** Work task **
Restate word for word the lines of the records below, starting at the line that contains "intros Ht Hs." and ending at the line that contains "End theorems.", with both of those lines included and nothing else.
= = = = =
(** Creating a region either throws and leaves names, descriptors and mappings as they
    were (a name made before a failing [ftruncate] or [mmap] is removed again), or returns a
    region that owns a name that was free; destroying that region gives back exactly the
    state before. *)
Theorem region_creation_is_atomic name size (k : K) :
  exists o k', region_create_os name size k = (o, k') /\
  match o with
  | Ret r => owns_name_ r = true /\ v_names (observe k) !! name = None /\ is_Some (v_names (observe k') !! name) /\
             exists r' k'', runs (cleanup r) k' r' k'' /\ observe k'' = observe k
  | Throw _ => observe k' = observe k
  | Undef => False
  end.
Proof.
  destruct (region_create_view name size k) as (o & k' & Hrun & Ho). exists o, k'. split; [done|].
  destruct o as [r| |]; [|done|done]. destruct Ho as (Hargs & Hacq & Hname & Hsize & Hown).
  destruct (cleanup_runs r k') as (r' & k'' & Hclean & Hv & _).
  { intros _. rewrite Hname. unfold validateArguments in Hargs. by bools. }
  pose proof Hacq as (_ & _ & _ & _ & Hfree & ob & Hk'). rewrite Hown, Hname in Hk', Hfree.
  split_and!; [done | by apply Hfree | rewrite Hk'; simpl; rewrite lookup_insert_eq; eauto |].
  exists r', k''. split; [done|]. by rewrite Hv, (released_acquired r (observe k)).
Qed.

(** Opening an existing object checks its size and, on any failure, closes the descriptor
    it opened; a region opened this way never owns the name, so destroying it restores the
    state before and the name stays for the owner. *)
Theorem region_opening_is_neutral name size (k : K) :
  exists o k', region_open_os name size k = (o, k') /\
  match o with
  | Ret r => owns_name_ r = false /\ v_names (observe k') = v_names (observe k) /\
             exists r' k'', runs (cleanup r) k' r' k'' /\ observe k'' = observe k
  | Throw _ => observe k' = observe k
  | Undef => False
  end.
Proof.
  destruct (region_open_view name size k) as (o & k' & Hrun & Ho). exists o, k'. split; [done|].
  destruct o as [r| |]; [|done|done]. destruct Ho as (Hargs & Hacq & Hname & Hsize & Hown).
  destruct (cleanup_runs r k') as (r' & k'' & Hclean & Hv & _); [by intros ?; congruence|].
  pose proof Hacq as (_ & _ & _ & _ & _ & ob & Hk'). rewrite Hown in Hk'.
  split_and!; [done | by rewrite Hk' |]. exists r', k''. split; [done|]. by rewrite Hv, (released_acquired r (observe k)).
Qed.

(** Assigning a region by move releases what the target held, once, and hands over what
    the source held: destroying both afterwards releases each region's resources exactly
    once. *)
Theorem move_assignment_transfers (target source : SharedMemoryRegion) (k : K) :
  region_ok target -> region_ok source ->
  exists target' source' k1, runs (move_assign target source) k (target', source') k1 /\
    target' = source /\ owns_name_ source' = false /\ address_ source' = 0 /\
    observe k1 = released target (observe k) /\
    exists r1 k2 r2 k3, runs (cleanup source') k1 r1 k2 /\ runs (cleanup target') k2 r2 k3 /\
      observe k2 = observe k1 /\ observe k3 = released source (released target (observe k)).
Proof.
  intros Ht Hs. destruct (cleanup_runs target k Ht) as (r & k1 & Hrun & Hv & _).
  exists source, moved_from, k1. split; [by eapply runs_bind|]. split_and!; try done.
  destruct (cleanup_runs moved_from k1) as (r1 & k2 & Hrun1 & Hv1 & _); [done|].
  destruct (cleanup_runs source k2 Hs) as (r2 & k3 & Hrun2 & Hv2 & _).
  exists r1, k2, r2, k3. rewrite released_moved in Hv1. split_and!; try done. by rewrite Hv2, Hv1, Hv.
Qed.
End theorems.

Definition empty_kernel (faults : list bool) : toy_kernel := mkToyKernel (mkView ∅ ∅ ∅) 0 faults.

Lemma region_creation_is_atomic_witness :
  exists o k', region_create_os "/mw_pool" 4096 (empty_kernel [false; false; true]) = (o, k') /\
    match o with Ret _ => False | Throw _ => tk_view k' = mkView ∅ ∅ ∅ | Undef => False end.
Proof.
  destruct (region_creation_is_atomic "/mw_pool" 4096 (empty_kernel [false; false; true])) as (o & k' & Hrun & Ho).
  exists o, k'. split; [exact Hrun|]. vm_compute in Hrun. injection Hrun as <- <-. exact Ho.
Defined.

Lemma region_opening_is_neutral_witness :
  exists o k', region_open_os "/mw_pool" 4096 (empty_kernel []) = (o, k') /\
    match o with Ret _ => False | Throw e => e = ex_system_error ENOENT /\ tk_view k' = mkView ∅ ∅ ∅ | Undef => False end.
Proof.
  destruct (region_opening_is_neutral "/mw_pool" 4096 (empty_kernel [])) as (o & k' & Hrun & Ho).
  exists o, k'. split; [exact Hrun|]. vm_compute in Hrun. injection Hrun as <- <-. split; [reflexivity | exact Ho].
Defined.

Lemma move_assignment_transfers_witness :
  exists target' source' k1,
    runs (move_assign (mkSharedMemoryRegion 3 64 4096 "/first" true) (mkSharedMemoryRegion 4 65 4096 "/second" true))
      (mkToyKernel (mkView {["/first" := 0; "/second" := 0]} {[3; 4]} {[64; 65]}) 4096 []) (target', source') k1 /\
    target' = mkSharedMemoryRegion 4 65 4096 "/second" true.
Proof.
  destruct (move_assignment_transfers (mkSharedMemoryRegion 3 64 4096 "/first" true)
    (mkSharedMemoryRegion 4 65 4096 "/second" true)
    (mkToyKernel (mkView {["/first" := 0; "/second" := 0]} {[3; 4]} {[64; 65]}) 4096 [])
    ltac:(intros _; reflexivity) ltac:(intros _; reflexivity)) as (t & s & k1 & Hrun & Ht & _).
  exists t, s, k1. split; [exact Hrun | exact Ht].
Defined.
= = = = =
** Reply to the task **
  intros Ht Hs. destruct (cleanup_runs target k Ht) as (r & k1 & Hrun & Hv & _).
  exists source, moved_from, k1. split; [by eapply runs_bind|]. split_and!; try done.
  destruct (cleanup_runs moved_from k1) as (r1 & k2 & Hrun1 & Hv1 & _); [done|].
  destruct (cleanup_runs source k2 Hs) as (r2 & k3 & Hrun2 & Hv2 & _).
  exists r1, k2, r2, k3. rewrite released_moved in Hv1. split_and!; try done. by rewrite Hv2, Hv1, Hv.
Qed.
End theorems.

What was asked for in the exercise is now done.